Yojin is, undoubtedly, a lot to take in, but the villagers are all very used to his ways and mostly just shrug his various antics off even when they entail inconveniences like office paperwork suddenly scattered to the wind, or getting pelted with vegetables after taking issue with Yojin’s sales patter. Grandma bears the brunt of his rudeness not to mention self-centred attitude and otherwise difficult behaviour but she also worries how he’s going to look after himself when she’s gone. Hence the vegetable patch – a literal testing ground. Machiko makes Yojin wish he were different, and a half-baked experiment in which he buries himself up to the neck in his cabbage patch (perhaps to better understand cabbages so that he can figure out how to grow them) and a neighbourhood boy sprinkles him with pesticide shows him a way he can make it happen.

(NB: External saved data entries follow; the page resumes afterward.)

(* ===== verification/Server.v ===== *)
(** * Server: the relay's shared state and synchronous routing,
    [rust/tp-relay/src/server.rs].
    Everything here runs under the one [RelayCore] mutex.  [Arc<Limiter>] sharing
    is explicit: limiters live in a heap and handles hold references to it. *)
From stdpp Require Import base list numbers strings gmap fin_maps fin_map_dom.
From Stdlib Require Import Lia NArith.
From S2P Require Import Prelude Bytes Json Text Messages Ring Registry Rate.

Definition DEFAULT_OUTBOX_CAP : nat := 512.
Definition MAX_SUBSCRIPTIONS_PER_CLIENT : nat := 256.
Definition DEFAULT_STALE_TIMEOUT_MS : N := 90000.
Definition DEFAULT_OFFLINE_EVICT_MS : N := 3600000.
Definition STALE_CHECK_INTERVAL_MS : N := 30000.
Definition WS_IDLE_TIMEOUT_S : N := 90.
Definition DEFAULT_MAX_PREAUTH_MSGS : N := 30.

Definition max_preauth_msgs_from_env (raw : option string) : N :=
  default DEFAULT_MAX_PREAUTH_MSGS (raw ≫= parse_uint u32_max).

Abbreviation ConnId := N.
Abbreviation LimRef := N.

Record AuthState := mkAuthState {
  role : Role;
  auth_daemon_id : string;
  auth_frontend_id : option string;
  subscriptions : gset string
}.

(** The outbox and close channels are the [tokio] side of a handle: whether a
    send on them succeeds is the environment's answer in [Conn]. *)
Record ConnHandle := mkHandle {
  client_limiter : LimRef;
  group_limiter : option LimRef;
  auth : option AuthState;
  preauth_count : N
}.
Lemma handle_push_scoped cfg c m id fid sealed title body level data env :
  core_inv c →
  let '(acts, task, c', _) := handle_push cfg c m id fid sealed title body level data env in
  groups c' = groups c ∧ push_scoped c id fid acts task.
Proof.
  intros I. unfold handle_push. set (gate := match conns c !! id with Some _ => _ | None => _ end).
  assert (conns gate.1.2 = conns c ∧ groups gate.1.2 = groups c ∧ (∀ r, gate.1.1 = Some r → ∀ mm, r ≠ AuthOk mm)) as (G1 & G2 & G3).
  { unfold gate. destruct (conns c !! id) as [h|]; [|done]. destruct (bool_decide _); [|done].
    pose proof (rate_gate_spec c m h env I) as H. destruct (rate_gate c m h env) as [[rj c'] m'].
    destruct H as (_ & ? & ? & _ & _ & _ & Hr). split_and!; try done.
    intros r Hrj mm. cbn in Hrj. destruct (Hr r Hrj) as [->| ->]; done. }
  destruct gate as [[reject c1] m1]. cbn in G1, G2, G3. destruct reject as [reply|].
  { split; [done|]. apply push_scoped_self. by apply G3. }
  assert (∀ x, peer_auth c1 x = peer_auth c x) as Hpa by (intros x; unfold peer_auth; by rewrite G1).
  unfold resolve_push_locked, authed_state. rewrite Hpa.
  destruct (peer_auth c id) as [a|] eqn:Ea; [|split; [done|by apply push_scoped_self]].
  case_decide as Hrole; [split; [done|by apply push_scoped_self]|].
  set (fc := find_in_group c1 _ _). assert (∀ f, fc = Some f → member c (auth_daemon_id a) f) as Hfc.
  { intros f Hf. apply find_in_group_member in Hf as (g & Hg & Hi). exists g. by rewrite <-G2. }
  clearbody fc.
  assert (push_scoped c id fid (if bool_decide (is_Some fc) then map_delivery_result Push.Ws fc id title body data fid else []) None) as Hnow.
  { split; [|done]. intros act. destruct fc as [f|]; [|by intros ?%elem_of_nil].
    intros ->%list_elem_of_singleton. split; [done|]. right. exists a. split_and!; [done..|]. by apply Hfc. }
  destruct (unseal_token sealed) as [tok| | |]; try (split; [done|by apply push_scoped_self]);
    (destruct (has_push_service cfg); split; [done| |done|done]); (split; [by intros ? ?%elem_of_nil|]);
    intros t [= <-]; split_and!; [done|done| |done|done|]; exists a; by split_and!.
Qed.

(** What a push ends in, whenever and in whatever state of the relay: an answer to
    the daemon's connection, or the notification to the connection it was resolved
    to, which is still that frontend's. *)
Lemma finish_push_scoped svc apns inner c task now act :
  act ∈ (finish_push_send svc apns inner c task now).1 →
  (∀ i m, act ≠ ASend i (AuthOk m)) ∧
  (act_target act = t_daemon_conn task ∨
   t_target task = Some (act_target act) ∧ frontend_conn_live c (t_target task) (Push.frontend_id (t_req task)) = true).
Proof.
  unfold finish_push_send. destruct (Push.send_or_deliver svc apns inner (t_req task) now) as [r i].
  set (live := frontend_conn_live c (t_target task) (Push.frontend_id (t_req task))).
  assert (∀ r, (r = Push.Ws → live = true) →
    act ∈ map_delivery_result r (t_target task) (t_daemon_conn task) (t_title task) (t_body task) (t_data task)
            (Push.frontend_id (t_req task)) →
    (∀ i m, act ≠ ASend i (AuthOk m)) ∧ (act_target act = t_daemon_conn task ∨ t_target task = Some (act_target act) ∧ live = true)) as H.
  { intros r' Hr. destruct r'; cbn; try (by intros ?%elem_of_nil); try (intros ->%list_elem_of_singleton; by split; [|left]).
    destruct (t_target task) as [fc|]; [|by intros ?%elem_of_nil]. intros ->%list_elem_of_singleton. split; [done|].
    right. split; [done|]. by apply Hr. }
  destruct (bool_decide (r = Push.Ws) && negb live) eqn:E; [|apply H; intros ->; by destruct live].
  assert ((Push.send_or_deliver svc apns i (disconnected (t_req task)) now).1 ≠ Push.Ws) as Hn.
  { unfold Push.send_or_deliver, Push.guard_phase. cbn [Push.is_frontend_connected disconnected].
    destruct (Push.deduped _ _ _ _); [done|]. destruct (Push.over_limit _ _ _); [done|].
    destruct (Push.apns_configured svc); [|done]. unfold Push.finish_phase, Push.apns_outcome. cbn.
    by destruct (apns _) as [|[]]. }
  destruct (Push.send_or_deliver svc apns i (disconnected (t_req task)) now) as [r2 i2]. cbn [fst] in Hn |- *. by apply H.
Qed.

(** C19. Isolation: whatever message a connection sends, every action the relay decides
    on for it is addressed to the connection itself or to a member of the group of a
    daemon it is authenticated for (or has just proved credentials for); the only group
    it can enter is one whose current registration token, or a valid unexpired resume
    token of a still registered daemon, it just presented; and it is told so only then.
    A push, which is not decided in one go, is a daemon's alone, is done in that
    daemon's name and is resolved to a member of its own group; and whenever it ends,
    its outcome goes to the daemon's connection, or as a notification to the member it
    was resolved to, if that is still the frontend named. *)
Theorem dispatch_isolation sg cfg c m id msg env :
  core_inv c →
  scoped sg c id msg (e_now env) (dispatch_locked sg c m id msg env).1.1 (dispatch_locked sg c m id msg env).1.2 ∧
  (∀ fid sealed title body level data, msg = Messages.Push fid sealed title body level data →
     let '(acts, task, c', _) := handle_push cfg c m id fid sealed title body level data env in
     groups c' = groups c ∧ push_scoped c id fid acts task) ∧
  (∀ svc apns inner c2 task now act, act ∈ (finish_push_send svc apns inner c2 task now).1 →
     (∀ i m, act ≠ ASend i (AuthOk m)) ∧
     (act_target act = t_daemon_conn task ∨
      t_target task = Some (act_target act) ∧ frontend_conn_live c2 (t_target task) (Push.frontend_id (t_req task)) = true)).
Proof.
  intros I. split; [by apply dispatch_scoped|]. split; [|apply finish_push_scoped].
  intros fid sealed title body level data _. by apply handle_push_scoped.
Qed.

(** ** Delivery terminates *)

Definition conn_count (w : Wire) : nat := size (conns (w_core w)).
Definition render_health_json (agg : CoreAggregate) (m : Metrics) (uptime : N) : string :=
  dq "{`status`:`ok`,`buildSha`:`"
  +:+ json_escape BUILD_SHA
  +:+ dq "`,`buildTime`:`"
  +:+ json_escape BUILD_TIME
  +:+ dq "`,`protocolVersion`:"
  +:+ print_dec PROTOCOL_VERSION
  +:+ dq ",`clients`:"
  +:+ print_dec (clients agg)
  +:+ dq ",`pendingAuth`:"
  +:+ print_dec (pending_auth agg)
  +:+ dq ",`daemons`:"
  +:+ print_dec (daemons_online agg)
  +:+ dq ",`sessions`:"
  +:+ print_dec (sessions_total agg)
  +:+ dq ",`attached`:"
  +:+ print_dec (attached_total agg)
  +:+ dq ",`uptime`:"
  +:+ print_dec uptime
  +:+ dq ",`metrics`:{`framesIn`:"
  +:+ print_dec (Metrics.frames_in m)
  +:+ dq ",`framesOut`:"
  +:+ print_dec (Metrics.frames_out m)
  +:+ dq ",`rateLimitedDrops`:"
  +:+ print_dec (Metrics.rate_limited_drops m)
  +:+ dq ",`daemonRateLimitedDrops`:"
  +:+ print_dec (Metrics.daemon_rate_limited_drops m)
  +:+ dq ",`backpressureDisconnects`:"
  +:+ print_dec (Metrics.backpressure_disconnects m)
  +:+ dq ",`authTimeouts`:"
  +:+ print_dec (Metrics.auth_timeouts m)
  +:+ dq ",`oversizedDrops`:"
  +:+ print_dec (Metrics.oversized_drops m)
  +:+ dq ",`unknownTypeDrops`:"
  +:+ print_dec (Metrics.unknown_type_drops m)
  +:+ dq ",`evictions`:"
  +:+ print_dec (Metrics.evictions m)
  +:+ dq ",`resumesAttempted`:"
  +:+ print_dec (Metrics.resumes_attempted m)
  +:+ dq ",`resumesAccepted`:"
  +:+ print_dec (Metrics.resumes_accepted m)
  +:+ dq ",`resumesRejected`:{resumes_rejected}}}".

Definition metric_values (agg : CoreAggregate) (m : Metrics) (uptime : N) : list (string * N) :=
  [("relay_clients", clients agg);
   ("relay_pending_auth", pending_auth agg);
   ("relay_daemons_online", daemons_online agg);
   ("relay_sessions_total", sessions_total agg);
   ("relay_frames_in", Metrics.frames_in m);
   ("relay_frames_out", Metrics.frames_out m);
   ("relay_rate_limited_drops", Metrics.rate_limited_drops m);
   ("relay_daemon_rate_limited_drops", Metrics.daemon_rate_limited_drops m);
   ("relay_backpressure_disconnects", Metrics.backpressure_disconnects m);
   ("relay_auth_timeouts", Metrics.auth_timeouts m);
   ("relay_oversized_drops", Metrics.oversized_drops m);
   ("relay_unknown_type_drops", Metrics.unknown_type_drops m);
   ("relay_evictions", Metrics.evictions m);
   ("relay_resumes_attempted", Metrics.resumes_attempted m);
   ("relay_resumes_accepted", Metrics.resumes_accepted m);
   ("relay_resumes_rejected", Metrics.resumes_rejected m);
   ("relay_uptime_seconds", uptime)].

Definition render_metrics_text (agg : CoreAggregate) (m : Metrics) (uptime : N) : string :=
  join nl ((λ nv : string * N, nv.1 +:+ " " +:+ print_dec nv.2) <$> metric_values agg m uptime) +:+ nl.

Definition health (core : RelayCore) (m : Metrics) (uptime : N) : string :=
  render_health_json (aggregate core true) (snapshot m) uptime.

Definition metrics (core : RelayCore) (m : Metrics) (uptime : N) : string :=
  render_metrics_text (aggregate core false) (snapshot m) uptime.

(** ** [/admin] *)

(** [header] is the [Authorization] header when it is visible ASCII. *)
Definition bearer_ok (key : bytes) (header : option string) (expected : string) : bool :=
  match header with
  | None => false
  | Some value =>
      match strip_prefix "Bearer " value with
      | None => false
      | Some token =>
          bool_decide (keyed_digest key (as_bytes token) = keyed_digest key (as_bytes expected))
      end
  end.

(** [s.replace(c, t)] for one character and a replacement text. *)
Fixpoint replace_by (c : ascii) (t s : string) : string :=
  match s with
  | EmptyString => EmptyString
  | String x r => (if decide (x = c) then t else String x "") +:+ replace_by c t r
  end.

Definition escape_html (s : string) : string :=
  replace_by "'"%char "&#39;" (replace_by (ascii_of_N 34) "&quot;"
    (replace_by ">"%char "&gt;" (replace_by "<"%char "&lt;" (replace_by "&"%char "&amp;" s)))).

Record AdminDaemonRow := mkRow {
  row_id : string;
  row_online : bool;
  row_sessions : list string;
  last_seen_iso : string
}.

Definition render_row (d : AdminDaemonRow) : string :=
  let badge_class := if row_online d then "badge-on" else "badge-off" in
  let status := if row_online d then "online" else "offline" in
  let sessions := if decide (row_sessions d = []) then "—"
                  else join ", " (escape_html <$> row_sessions d) in
  dq "<tr><td style=`font-family:monospace;font-size:.85rem`>" +:+ escape_html (row_id d) +:+ "</td>" +:+ nl
  +:+ dq "<td><span class=`badge " +:+ badge_class +:+ dq "`>" +:+ status +:+ "</span></td>" +:+ nl
  +:+ "<td>" +:+ sessions +:+ "</td>" +:+ nl
  +:+ dq "<td style=`color:#888;font-size:.85rem`>" +:+ last_seen_iso d +:+ "</td></tr>".

Definition render_table (rows : list AdminDaemonRow) : string :=
  match rows with
  | [] => dq "<p style=`color:#666`>No daemons connected</p>"
  | _ => nl +:+ "<table><tr><th>ID</th><th>Status</th><th>Sessions</th><th>Last Seen</th></tr>" +:+ nl
         +:+ join "" (render_row <$> rows) +:+ nl +:+ "</table>"
  end.

Definition render_admin_html (clients uptime : N) (rows : list AdminDaemonRow) : string :=
  let table := render_table rows in
  dq "<!DOCTYPE html>
<html><head><title>Teleprompter Relay</title>
<meta charset=`utf-8`><meta name=`viewport` content=`width=device-width`>
<style>body{font-family:system-ui;background:#111;color:#eee;padding:2rem;max-width:800px;margin:0 auto}
h1{color:#fff;font-size:1.5rem}table{width:100%;border-collapse:collapse;margin:1rem 0}
td,th{padding:.5rem;text-align:left;border-bottom:1px solid #333}
th{color:#888;font-size:.75rem;text-transform:uppercase}.ok{color:#4ade80}.off{color:#666}
.badge{display:inline-block;padding:2px 8px;border-radius:4px;font-size:.75rem}
.badge-on{background:#166534;color:#4ade80}.badge-off{background:#333;color:#888}
#refresh{color:#60a5fa;cursor:pointer;font-size:.75rem}</style></head>
<body><h1>Teleprompter Relay</h1>
<p>Clients: <b>"
  +:+ print_dec clients
  +:+ dq "</b> | Uptime: <b>"
  +:+ print_dec uptime
  +:+ dq "s</b>
<span id=`refresh` onclick=`location.reload()`> ↻ refresh</span></p>
<h2 style=`font-size:1rem;color:#888`>Daemons ("
  +:+ print_dec (N.of_nat (length rows))
  +:+ dq ")</h2>
"
  +:+ table
  +:+ dq "
</body></html>".

(** The rows come in [HashMap] order. *)
Definition admin_rows (core : RelayCore) : list AdminDaemonRow :=
  omap (λ id, (λ s, mkRow id (online s) (sessions s) (iso8601_millis (last_seen s)))
                <$> daemon_states (registry core) !! id)
    (set_iter (dom (daemon_states (registry core)))).

Inductive HttpResponse := NotFound | Unauthorized | Html (body : string).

So begins Yojin’s long, strange path towards “evolution” as he discovers that exposure to various chemicals helps him slow everything down so he can be a little more like everyone else. Moving into the centre ground makes his presence more palatable to Machiko, giving them time to bond during nighttime walks as Machiko outlines her curious theories on the forward motion of the human race. Machiko wonders if humanity’s need to control the unpredictable, smooth out rough edges and tame nature is limiting its ability to change and grow, yet even as she says so Yojin is attempting to temper his own wildness expressly for Machiko. Nevertheless, getting to know him Machiko comes to the conclusion that maybe what Yojin needs is to become more Yojin, rather than dousing himself in dangerous chemicals which seem to have provoked some kind of strange metamorphosis as yet unknown to medical science.

Chemicals aside, Yojin’s world takes a turn a definite turn for the surreal as he chats with headless ghosts and then temporarily joins the ranks of the undead himself. Yokohama has a point or two to make about the use of pesticides – a neighbourhood woman warns Machiko to head indoors when she first arrives because it’s crop spraying day, but then refuses to buy Yojin’s “organic” vegetables because she’s not convinced anything grown without chemical assistance could really be “safe” or “clean” enough for consumption. This need to control nature may eventually ruin it, and us too – much as Machiko’s hypothesis posited. Maybe Yojin is the most evolved us all, defiantly in touch with his essential nature and, perhaps, finally allowing his soul to find its true home if in the strangest of ways.


Screened as part of Archipelago: Exploring the Landscape of Contemporary Japanese Women Filmmakers.